[Info-vax] Itanium support is back in GCC 15

John Dallman jgd at cix.co.uk
Sun Feb 23 16:29:00 EST 2025


In article <vpfoc7$2o5$1 at panix2.panix.com>, kludge at panix.com (Scott
Dorsey) wrote:

> The whole idea of the VLIW system is that the compiler will be able 
> to optimize the code to gain paralellism of units inside the single 
> processor. This is a very very ingenious idea but nobody has yet
> been able to make a compiler that could do it well enough for it to 
> be a real win.

Sadly, the job is *impossible*. 

The fundamental problem in optimisation for modern computers is the
slowness of main RAM, which isn't currently solvable at a reasonable cost.
We use caches to mitigate it. 

Out-of-order execution addresses this problem by tracking the data
dependencies on memory and registers in real time and executing
instructions when their data is available. This has worked pretty well
for almost thirty years for x86 and the other architectures that are
still competing on performance. 

Itanium/EPIC was an alternative to this. The management of data
dependencies wasn't to be done dynamically by hardware, but in advance by
the compiler. This requires the compiler to track what data is in cache
so that advance loads can be scheduled correctly to have data available
in time. Unfortunately, in a multi-core system with a multi-tasking
operating system, it's impossible to know in advance what data will be in
cache, because that depends on what else is running. 

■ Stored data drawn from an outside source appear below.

(** The HTTP requests of a history: the url and, for a POST, the body. *)
Definition request (e : Event) : option (jsstring * option Json) :=
  match e with
  | Ev c _ =>
      match c with
      | Get url => Some (url, None)
      | Post url body => Some (url, Some body)
      | ConsoleError _ => None
      end
  end.

Definition requests (h : list Event) : list (jsstring * option Json) :=
  omap request h.

End Net.

#[export] Instance NetProg_ret : MRet Net.Prog := @Net.Ret.
#[export] Instance NetProg_bind : MBind Net.Prog :=
  fun A B f p => Net.bind p f.

(** ** The [api] object with its response interceptor *)

Module Api.
Import Net.

(** The interceptor logs an error and rejects again. *)
Definition intercepted (r : Reply) : Prog Reply :=
  match r with
  | Resolved _ => mret r
  | Rejected =>
      _ ← call (ConsoleError (lit "API Error:"));
      mret Rejected
  end.

Definition get (url : jsstring) : Prog Reply :=
  r ← call (Get url); intercepted r.

Definition post (url : jsstring) (body : Json) : Prog Reply :=
  r ← call (Post url body); intercepted r.

(** [checkJiraConnection]: the data of the reply to [/health]. *)
Definition checkJiraConnection : Prog Reply := get (lit "/health").

End Api.

(** ** The project context *)

Module ProjectContext.
Import Net.

Record State := {
  selectedProject : option jsstring;
  projects : list Json;
  loading : bool;
  error : option jsstring;
  isJiraConnected : bool }.

Definition setProjects (v : list Json) (st : State) :=
  {| selectedProject := selectedProject st; projects := v;
     loading := loading st; error := error st;
     isJiraConnected := isJiraConnected st |}.
Definition setLoading (v : bool) (st : State) :=
  {| selectedProject := selectedProject st; projects := projects st;
     loading := v; error := error st;
     isJiraConnected := isJiraConnected st |}.
Definition setError (v : option jsstring) (st : State) :=
  {| selectedProject := selectedProject st; projects := projects st;
     loading := loading st; error := v;
     isJiraConnected := isJiraConnected st |}.
Definition setIsJiraConnected (v : bool) (st : State) :=
  {| selectedProject := selectedProject st; projects := projects st;
     loading := loading st; error := error st; isJiraConnected := v |}.

(** The state of the provider when it is mounted. *)
Definition mounted : State :=
  {| selectedProject := None; projects := []; loading := true;
     error := None; isJiraConnected := false |}.

Definition notConnected : jsstring :=
  lit "Failed to connect to Jira. Please check your connection.".

Definition unexpectedFormat : jsstring :=
  lit "Failed to load projects. Unexpected data format.".

(** The [catch] block of [checkConnection]. *)
Definition connectionFailed (st : State) : Prog State :=
  _ ← call (ConsoleError (lit "Failed to check Jira connection:"));
  mret (setProjects []
          (setIsJiraConnected false (setError (Some notConnected) st))).

Definition checkConnection (st : State) : Prog State :=
  let st1 := setError None (setLoading true st) in
  r ← Api.checkJiraConnection;
  st' ← match r with
        | Rejected => connectionFailed st1
        | Resolved healthData =>
            match member (lit "services") healthData
                  ≫= member (lit "jira") with
            | None => connectionFailed st1
            | Some jira =>
                let jiraConnected := isString (lit "connected") jira in
                let st2 := setIsJiraConnected jiraConnected st1 in
                if negb jiraConnected then
                  mret (setProjects [] (setError (Some notConnected) st2))
                else
                  r' ← Api.get (lit "/jira/projects");
                  match r' with
                  | Rejected => connectionFailed st2
                  | Resolved projectData =>
                      match projectData with
                      | JArray items => mret (setProjects items st2)
                      | _ =>
                          _ ← call (ConsoleError
                                      (lit "Unexpected projects data format:"));
                          mret (setError (Some unexpectedFormat)
                                  (setProjects [] st2))
                      end
                  end
            end
        end;
  mret (setLoading false st').

(** Whether the reply to [/health] says that Jira is connected:
    [healthData.services.jira === 'connected'], and [false] when this
    throws. *)
Definition saysConnected (health : Reply) : bool :=
  match health with
  | Resolved healthData =>
      match member (lit "services") healthData ≫= member (lit "jira") with
      | Some jira => isString (lit "connected") jira
      | None => false
      end
  | Rejected => false
  end.

(** What the world answers to the two requests of [checkConnection]
    started after the history [h]. *)
Definition replyToHealth (w : World) (h : list Event) : Reply :=
  w _ h (Get (lit "/health")).

Definition replyToProjects (w : World) (h : list Event) : Reply :=
  w _ (h ++ [Ev (Get (lit "/health")) (replyToHealth w h)])
    (Get (lit "/jira/projects")).

End ProjectContext.

(** ** The context management *)

Module ContextManagement.
Import Net.

Record State := {
  isJiraSyncing : bool;
  isConfluenceSyncing : bool;
  message : option (Stories.Severity * jsstring);
  confluenceSpace : jsstring;
  confluenceQuery : jsstring }.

Other flaws of Itanium include the bulky instruction set, which needs
more memory bandwidth and larger caches than other architectures, and an
architectural misfeature which means floating-point advance loads that
are outstanding across subroutine calls can fail silently. 

If anyone tries to re-use ideas from Itanium, they'd be well-advised to
keep quiet about where they got them. There is remaining prejudice
against it, which is well-justified.